Scan the entries for the word "Module", and copy every line where it appears.

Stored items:
= = = =
(** * Batch encoders of [deepchem/models/tf_new_models/graph_topology.py]

    A shallow embedding of [merge_two_dicts], [merge_dicts],
    [DTNNGraphTopology.gauss_expand] and
    [DTNNGraphTopology.batch_to_feed_dict], and the properties of them that
    the specification states.

    Conventions of the embedding.

    - A NumPy [float64] is a real number or one of the three special values
      (+inf, -inf, nan).  Arithmetic on the finite values is exact: rounding
      error, overflow, underflow and the sign of zero are not represented.
      Every zero divisor the source can produce ([2 * step_size**2]) is +0.0,
      which is the reading of a zero divisor taken by [fdiv].
    - A Python [float] that configures the topology ([distance_min],
      [distance_max]) is a finite real; a Python [int] is a [Z]; a NumPy
      [int64] is a [Z] with its wrap-around written out.
    - NumPy arrays live in a heap of buffers.  An [ndarray] value is a handle
      (buffer address and shape); a basic slice such as [batch[:]] is a
      handle on the same buffer; a function that builds a new array
      ([np.asarray] of a list, [np.sign], [np.concatenate], ...) allocates a
      new buffer.
    - Python dictionaries live in a heap of dictionary objects; [x.copy()]
      allocates, [z.update(y)] writes in place. *)

From Stdlib Require Import Reals Lra Lia ZArith.
From stdpp Require Import base option list gmap fin_maps.
From stdpp Require Import strings pretty.

(** ** Python outcomes *)

Inductive exn : Set :=
  | ZeroDivisionError
  | ValueError
  | IndexError
  | TypeError.

Inductive outcome (A : Type) : Type :=
  | Ok (a : A)
  | Raise (e : exn).
Arguments Ok {A} a.
Arguments Raise {A} e.

#[global] Instance outcome_ret : MRet outcome := @Ok.
#[global] Instance outcome_bind : MBind outcome := λ A B f m,
  match m with
  | Ok a => f a
  | Raise e => Raise e
  end.

(** ** NumPy float64 *)

Module F64.

Local Open Scope R_scope.

Inductive float64 : Type :=
  | Fin (r : R)
  | PInf
  | NInf
  | NaN.

#[global] Instance Rlt_decision : RelDecision Rlt := Rlt_dec.
#[global] Instance Req_decision : EqDecision R := Req_dec_T.

#[global] Instance float64_inhabited : Inhabited float64 := populate NaN.

Definition zero : float64 := Fin 0.
Definition one : float64 := Fin 1.

Definition inf_of (negative : bool) : float64 :=
  if negative then NInf else PInf.

Definition is_neg (x : float64) : bool :=
  match x with
  | Fin r => bool_decide (r < 0)
  | NInf => true
  | PInf | NaN => false
  end.

Definition is_zero (x : float64) : bool :=
  match x with
  | Fin r => bool_decide (r = 0)
  | _ => false
  end.

(** [x > 0] *)
Definition fgt0 (x : float64) : bool :=
  match x with
  | Fin r => bool_decide (0 < r)
  | PInf => true
  | NInf | NaN => false
  end.

(** [x <= 0] *)
Definition fle0 (x : float64) : bool :=
  match x with
  | Fin r => bool_decide (r <= 0)
  | NInf => true
  | PInf | NaN => false
  end.

Definition fneg (x : float64) : float64 :=
  match x with
  | Fin r => Fin (- r)
  | PInf => NInf
  | NInf => PInf
  | NaN => NaN
  end.

Definition fsub (x y : float64) : float64 :=
  match x, y with
  | NaN, _ | _, NaN => NaN
  | Fin a, Fin b => Fin (a - b)
  | Fin _, PInf => NInf
  | Fin _, NInf => PInf
  | PInf, PInf => NaN
  | PInf, _ => PInf
  | NInf, NInf => NaN
  | NInf, _ => NInf
  end.

Definition fmul (x y : float64) : float64 :=
  match x, y with
  | NaN, _ | _, NaN => NaN
  | Fin a, Fin b => Fin (a * b)
  | _, _ =>
      if is_zero x || is_zero y then NaN
      else inf_of (xorb (is_neg x) (is_neg y))
  end.

(** [np.square] *)
Definition fsquare (x : float64) : float64 := fmul x x.

(** Division; a zero divisor is +0.0. *)
Definition fdiv (x y : float64) : float64 :=
  match x, y with
  | NaN, _ | _, NaN => NaN
  | Fin a, Fin b =>
      if decide (b = 0) then
        if decide (a = 0) then NaN else inf_of (is_neg x)
      else Fin (a / b)
  | Fin _, _ => Fin 0
  | _, Fin _ => inf_of (xorb (is_neg x) (is_neg y))
  | _, _ => NaN
  end.

(** [np.exp] *)
Definition fexp (x : float64) : float64 :=
  match x with
  | Fin r => Fin (exp r)
  | PInf => PInf
  | NInf => Fin 0
  | NaN => NaN
  end.

(** [np.sign] *)
Definition fsign (x : float64) : float64 :=
  match x with
  | Fin r => if decide (0 < r) then Fin 1
             else if decide (r < 0) then Fin (-1) else Fin 0
  | PInf => Fin 1
  | NInf => Fin (-1)
  | NaN => NaN
  end.

(** [np.power x y] for an exponent [y] that is positive and not an
    integer, the only kind the source uses ([1 / 2.4]). *)
Definition fpower (x : float64) (y : R) : float64 :=
  match x with
  | Fin r => if decide (0 < r) then Fin (Rpower r y)
             else if decide (r = 0) then Fin 0 else NaN
  | PInf => PInf
  | NInf => PInf
  | NaN => NaN
  end.

(** Rounding to the nearest integer, ties to the even one. *)
Definition round_half_even (r : R) : Z :=
  let f := Zfloor r in
  let d := r - IZR f in
  if decide (d < 1 / 2) then f
  else if decide (1 / 2 < d) then (f + 1)%Z
  else if Z.even f then f else (f + 1)%Z.

(** [np.round] with no decimals *)
Definition fround (x : float64) : float64 :=
  match x with
  | Fin r => Fin (IZR (round_half_even r))
  | _ => x
  end.

End F64.
Export F64.

(** ** NumPy int64 *)

Definition int64_min : Z := (- 2 ^ 63)%Z.
Definition int64_max : Z := (2 ^ 63 - 1)%Z.

(** Two's complement wrap-around of int64 arithmetic. *)
Definition wrap64 (z : Z) : Z := ((z + 2 ^ 63) mod 2 ^ 64 - 2 ^ 63)%Z.

(** The C conversion of nan, of an infinity and of a value out of range is
    undefined; x86-64 stores the "integer indefinite" value, the least
    int64. *)
Definition int64_indefinite : Z := int64_min.

(** Truncation toward zero. *)
Definition Ztrunc (r : R) : Z :=
  if decide (0 <= r)%R then Zfloor r else Zceil r.

(** [np.asarray(x, dtype=int)] on one float64 *)
Definition float_to_int64 (x : float64) : Z :=
  match x with
  | Fin r =>
      let z := Ztrunc r in
      if decide (int64_min ≤ z ≤ int64_max)%Z then z else int64_indefinite
  | _ => int64_indefinite
  end.

(** ** The heap of array buffers *)

Abbreviation loc := nat.

Inductive buffer : Type :=
  | FloatBuf (data : list float64)
  | IntBuf (data : list Z).

(** Buffers are never freed: an address is a position in the heap and an
    allocation appends. *)
Abbreviation heap := (list buffer).

(** An array value: the buffer it reads and writes, and its shape.  Every
    array of the source is C-contiguous and covers its whole buffer. *)
Record ndarray : Type := NdArray { base : loc; shape : list nat }.

(** Row-major position of [a[m, i, j]] in an array of shape [(_, nr, nc)]. *)
Definition idx3 (nr nc m i j : nat) : nat := (m * nr + i) * nc + j.

(** [a[:]] is a view: the same buffer under the same shape. *)
Definition slice_all (a : ndarray) : ndarray := a.

(** Computations on the heap that may raise. *)
Definition M (A : Type) : Type := heap → outcome (A * heap).

#[global] Instance M_ret : MRet M := λ A a h, Ok (a, h).
#[global] Instance M_bind : MBind M := λ A B f m h,
  match m h with
  | Ok (a, h') => f a h'
  | Raise e => Raise e
  end.

Definition raise {A} (e : exn) : M A := λ _, Raise e.

Definition lift {A} (o : outcome A) : M A := λ h,
  match o with
  | Ok a => Ok (a, h)
  | Raise e => Raise e
  end.

Definition alloc (b : buffer) : M loc := λ h, Ok (length h, h ++ [b]).

(** The embedding covers float64 batches.  A handle whose buffer is absent
    or holds another dtype cannot be built by the callers of the source and
    is answered with [TypeError]. *)
Definition load_floats (l : loc) : M (list float64) := λ h,
  match h !! l with
  | Some (FloatBuf d) => Ok (d, h)
  | _ => Raise TypeError
  end.

Definition read_float (l : loc) (i : nat) : M float64 :=
  d ← load_floats l;
  match d !! i with
  | Some x => mret x
  | None => raise IndexError
  end.

Definition store (l : loc) (b : buffer) : M unit := λ h,
  Ok ((), <[l := b]> h).

(** Assignment to the cells [off, off + length xs) of a float buffer. *)
Definition write_floats (l : loc) (off : nat) (xs : list float64) : M unit :=
  d ← load_floats l;
  if decide (off + length xs ≤ length d)
  then store l (FloatBuf (list_inserts off xs d))
  else raise IndexError.

Fixpoint for_ {A} (l : list A) (body : A → M unit) : M unit :=
  match l with
  | [] => mret ()
  | x :: l' => body x;; for_ l' body
  end.

(** ** The topology and its placeholders *)

Inductive placeholder : Set :=
  | atom_number_placeholder
  | atom_mask_placeholder
  | distance_matrix_placeholder
  | distance_matrix_mask_placeholder.

#[global] Instance placeholder_eq_dec : EqDecision placeholder.
Proof. solve_decision. Defined.

#[global] Instance placeholder_countable : Countable placeholder.
Proof.
  refine (inj_countable'
    (λ p, match p with
          | atom_number_placeholder => 0
          | atom_mask_placeholder => 1
          | distance_matrix_placeholder => 2
          | distance_matrix_mask_placeholder => 3
          end)
    (λ n, match n with
          | 0 => atom_number_placeholder
          | 1 => atom_mask_placeholder
          | 2 => distance_matrix_placeholder
          | _ => distance_matrix_mask_placeholder
          end) _).
  by intros [].
Defined.

Module DTNNGraphTopology.

(** ** [DTNNGraphTopology.gauss_expand] *)

(** Python's [x / n] on a float and an int, under
    [from __future__ import division]. *)
Definition py_truediv (x : R) (n : Z) : outcome R :=
  if decide (n = 0)%Z then Raise ZeroDivisionError else Ok (x / IZR n)%R.

(** [range(n)] *)
Definition range (n : Z) : list Z := Z.of_nat <$> seq 0 (Z.to_nat n).

Definition gauss_expand (distance : float64) (n_distance : Z)
    (distance_min distance_max : R) : outcome (list float64) :=
  step_size ← py_truediv (distance_max - distance_min) n_distance;
  let steps :=
    (λ i, distance_min + IZR i * step_size)%R <$> range n_distance in
  let distance_vector :=
    (λ s, fexp (fdiv (fneg (fsquare (fsub distance (Fin s))))
                     (Fin (2 * step_size ^ 2)%R))) <$> steps in
  Ok distance_vector.

(** ** [DTNNGraphTopology.__init__] *)

Record t : Type := {
  max_n_atoms : nat;
  n_distance : Z;
  distance_min : R;
  distance_max : R
}.

(** ** [DTNNGraphTopology.batch_to_feed_dict] *)

(** [np.diag] of molecule [m] read from the buffer contents [d]. *)
Definition diag (d : list float64) (nr nc m : nat) : list float64 :=
  (λ i, d !!! idx3 nr nc m i i) <$> seq 0 (nr `min` nc).

(** [np.asarray(np.round(np.power(2 * c, 1 / 2.4)), dtype=int)] on one
    diagonal entry. *)
Definition recover (c : float64) : Z :=
  float_to_int64 (fround (fpower (fmul (Fin 2) c) (1 / 2.4))).

(** [np.outer] on int64 vectors *)
Definition outer (u v : list Z) : list (list Z) :=
  (λ a, (λ b, wrap64 (a * b)) <$> v) <$> u.

(** [ZiZj[im, ir, ie]] *)
Definition index3 (a : list (list (list Z))) (im ir ie : nat) : outcome Z :=
  match a !! im with
  | Some plane =>
      match plane !! ir with
      | Some row =>
          match row !! ie with
          | Some z => Ok z
          | None => Raise IndexError
          end
      | None => Raise IndexError
      end
  | None => Raise IndexError
  end.

(** The shape [np.asarray] gives a list of [nb] vectors of length [k]. *)
Definition stacked_shape (nb k : nat) : list nat :=
  if decide (nb = 0) then [0] else [nb; k].

Definition feed_dict := gmap placeholder ndarray.

(** The body of the innermost loop, at [batch[im, ir, ie]].  The slice
    [distance_matrix[im, ir, ie, :]] has [nd] cells, and NumPy refuses a
    vector of another length. *)
Definition encode_cell (self : t) (ZiZj : list (list (list Z)))
    (batch distance_matrix distance_matrix_mask : ndarray)
    (nr nc nd im ir ie : nat) : M unit :=
  element ← read_float (base batch) (idx3 nr nc im ir ie);
  if fgt0 element && bool_decide (ir ≠ ie) then
    zz ← lift (index3 ZiZj im ir ie);
    v ← lift (gauss_expand (fdiv (Fin (IZR zz)) element) (n_distance self)
                (distance_min self) (distance_max self));
    (if decide (length v = nd)
     then write_floats (base distance_matrix) (idx3 nr nc im ir ie * nd) v
     else raise ValueError);;
    write_floats (base distance_matrix_mask) (idx3 nr nc im ir ie) [one]
  else
    write_floats (base distance_matrix) (idx3 nr nc im ir ie * nd)
      (replicate nd zero);;
    write_floats (base distance_matrix_mask) (idx3 nr nc im ir ie) [zero].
= = = =
**Problem solution**
Module F64.
Module DTNNGraphTopology.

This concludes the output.